Postby Squidpuppet on Fri Mar 30, 2012 12:27 am

JanBros wrote:a longer swingarm with the same wheelbase (and CoG) does make a bike that's harder to lift the front wheel. In english it is called the "squat effetct" I believe, it is the effect that the chain has on the bike, pulling on the rear wheel ;)

remember the first R1 ? it was the first engine with the gearbox axes on top of each other. that way they could reduce the legth of the engine and make a longer swingarm. they needed it to keep the front wheel down .


The squat, or rise/mechanical traction is determined by swingarm angle, which determines the "chain pull moment", not the actual length of the arm.

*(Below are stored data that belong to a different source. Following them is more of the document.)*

(** ** A state and error monad

    A method that mutates its object and may fail: the state reached is kept
    when an error is returned. *)

Definition SE (S A : Type) : Type := S → Expected A * S.
Definition se_ret {S A} (a : A) : SE S A := λ s, (Ok a, s).
Definition se_bind {S A B} (e : SE S A) (k : A → SE S B) : SE S B := λ s,
  match e s with
  | (Ok a, s') => k a s'
  | (Unexpected err, s') => (Unexpected err, s')
  end.
Definition se_throw {S A} (c : ErrorCode) (m : string) : SE S A := λ s, (Unexpected (MakeError c m), s).
Definition se_get {S} : SE S S := λ s, (Ok s, s).
Definition se_put {S} (f : S → S) : SE S unit := λ s, (Ok tt, f s).
Definition se_lift {S A} (r : Expected A) : SE S A := λ s, (r, s).
(** Run [f] on the state when [e] fails. *)
Definition se_cleanup {S A} (e : SE S A) (f : S → S) : SE S A := λ s,
  match e s with
  | (Ok a, s') => (Ok a, s')
  | (Unexpected err, s') => (Unexpected err, f s')
  end.

Notation "'let!' x := e 'in' k" :=
  (se_bind e (λ x, k)) (at level 10, x name, e at level 100, k at level 200) : nvecd_scope.
Notation "'let!' ' x := e 'in' k" :=
  (se_bind e (λ x, k)) (at level 10, x strict pattern, e at level 100, k at level 200) : nvecd_scope.
Notation "e ';!' k" :=
  (se_bind e (λ _ : unit, k)) (at level 100, k at level 200, right associativity) : nvecd_scope.

(** ** Iteration order of [std::unordered_map]

    The code iterates over hash maps; the order is unspecified.  It is an
    argument of every definition that depends on it. *)

Class IterOrder : Type := {
  iter_order : ∀ {K A : Type} `{Countable K}, gmap K A → list (K * A);
  iter_order_perm : ∀ {K A : Type} `{Countable K} (m : gmap K A),
    iter_order m ≡ₚ map_to_list m
}.

(** One admissible order, used by the concrete evaluations. *)
Definition tree_order : IterOrder :=
  {| iter_order := λ K A _ _ m, map_to_list m;
     iter_order_perm := λ K A _ _ m, Permutation_refl _ |}.

Section iter_order.
Context `{IterOrder} `{Countable K} {A : Type}.
Implicit Types m : gmap K A.

Lemma elem_of_iter_order m i x : (i, x) ∈ iter_order m ↔ m !! i = Some x.
Proof. rewrite iter_order_perm. apply elem_of_map_to_list. Qed.

Lemma NoDup_fst_iter_order m : NoDup (iter_order m).*1.
Proof. rewrite iter_order_perm. apply NoDup_fst_map_to_list. Qed.

Lemma length_iter_order m : length (iter_order m) = size m.
Proof. rewrite iter_order_perm. apply length_map_to_list. Qed.
End iter_order.

(** ** Bytes *)

Abbreviation byte := Byte.byte.

#[export] Instance byte_eq_dec : EqDecision byte := Byte.byte_eq_dec.

Definition Z_of_byte (b : byte) : Z := Z.of_N (Byte.to_N b).
Definition byte_of_Z (z : Z) : byte :=
  match Byte.of_N (Z.to_N (z mod 256)) with Some b => b | None => Byte.x00 end.

Lemma Z_of_byte_range b : 0 ≤ Z_of_byte b < 256.
Proof. destruct b; vm_compute; split; congruence || reflexivity. Qed.

Lemma byte_of_Z_of_byte b : byte_of_Z (Z_of_byte b) = b.
Proof. destruct b; reflexivity. Qed.

Lemma Z_of_byte_of_Z z : Z_of_byte (byte_of_Z z) = z mod 256.
Proof.
  unfold Z_of_byte, byte_of_Z.
  pose proof (Z.mod_pos_bound z 256 ltac:(lia)).
  destruct (Byte.of_N _) as [b|] eqn:E.
  - apply Byte.to_of_N in E. rewrite E. lia.
  - apply Byte.of_N_None_iff in E. lia.
Qed.

(** Little-endian encoding of the low [8 * n] bits, and its reading. *)
Fixpoint le_bytes (n : nat) (v : Z) : list byte :=
  match n with
  | O => []
  | S n' => byte_of_Z v :: le_bytes n' (v / 256)
  end.

Fixpoint le_value (bs : list byte) : Z :=
  match bs with
  | [] => 0
  | b :: bs' => Z_of_byte b + 256 * le_value bs'
  end.

Lemma length_le_bytes n v : length (le_bytes n v) = n.
Proof. revert v; induction n; intros; simpl; auto. Qed.

Lemma le_value_range bs : 0 ≤ le_value bs < 2 ^ (8 * Z.of_nat (length bs)).
Proof.
  induction bs as [|b bs IH]; cbn [le_value length]; [vm_compute; split; congruence|].
  pose proof (Z_of_byte_range b).
  rewrite Nat2Z.inj_succ.
  replace (8 * Z.succ (Z.of_nat (length bs))) with (8 + 8 * Z.of_nat (length bs)) by lia.
  rewrite Z.pow_add_r by lia. change (2 ^ 8) with 256. lia.
Qed.

Lemma le_value_bytes n v : le_value (le_bytes n v) = wrap (8 * Z.of_nat n) v.
Proof.
  unfold wrap. revert v; induction n as [|n IH]; intros v; cbn [le_bytes le_value].
  - change (2 ^ (8 * Z.of_nat 0)) with 1. rewrite Z.mod_1_r. done.
  - rewrite Z_of_byte_of_Z, IH, Nat2Z.inj_succ.
    replace (8 * Z.succ (Z.of_nat n)) with (8 + 8 * Z.of_nat n) by lia.
    rewrite Z.pow_add_r by lia. change (2 ^ 8) with 256.
    rewrite Z.rem_mul_r by lia. done.
Qed.

Lemma le_value_bytes_small n v :
  in_u (8 * Z.of_nat n) v → le_value (le_bytes n v) = v.
Proof. intros. rewrite le_value_bytes. by apply wrap_small. Qed.

Lemma le_bytes_value bs : le_bytes (length bs) (le_value bs) = bs.
Proof.
  induction bs as [|b bs IH]; cbn [length le_bytes le_value]; [done|].
  pose proof (Z_of_byte_range b).
  rewrite (Z.mul_comm 256), Z.div_add, Z.div_small, Z.add_0_l, IH by lia.
  f_equal. rewrite <- (byte_of_Z_of_byte b) at 2.
  unfold byte_of_Z. by rewrite Z.mod_add by lia.
Qed.

Lemma le_value_inj bs1 bs2 :
  length bs1 = length bs2 → le_value bs1 = le_value bs2 → bs1 = bs2.
Proof.
  intros Hl Hv. rewrite <- (le_bytes_value bs1), <- (le_bytes_value bs2). congruence.
Qed.

(** The bytes of a [std::string]. *)
Definition bytes_of_string (s : string) : list byte := String.list_byte_of_string s.
Definition string_of_bytes (bs : list byte) : string := String.string_of_list_byte bs.

Lemma string_of_bytes_of_string s : string_of_bytes (bytes_of_string s) = s.
Proof. apply String.string_of_list_byte_of_string. Qed.
Lemma bytes_of_string_of_bytes bs : bytes_of_string (string_of_bytes bs) = bs.
Proof. apply String.list_byte_of_string_of_list_byte. Qed.
Lemma length_bytes_of_string s : length (bytes_of_string s) = String.length s.
Proof. induction s as [|c s IH]; [done|]. cbn. by rewrite <- IH. Qed.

When the suspension is loaded in a corner, the angle of the swingarm determines whether the chain's pull on the sprocket will further load, or unload the rear suspension during acceleration. This does two things. It changes the fork angle relative to the ground, and, either pushes down on the front wheel, or tries to lift it. Not enough angle is bad, but so is too much. Criville use to run gobs and you could actually watch rear rise and force the front down. It was pretty cool looking.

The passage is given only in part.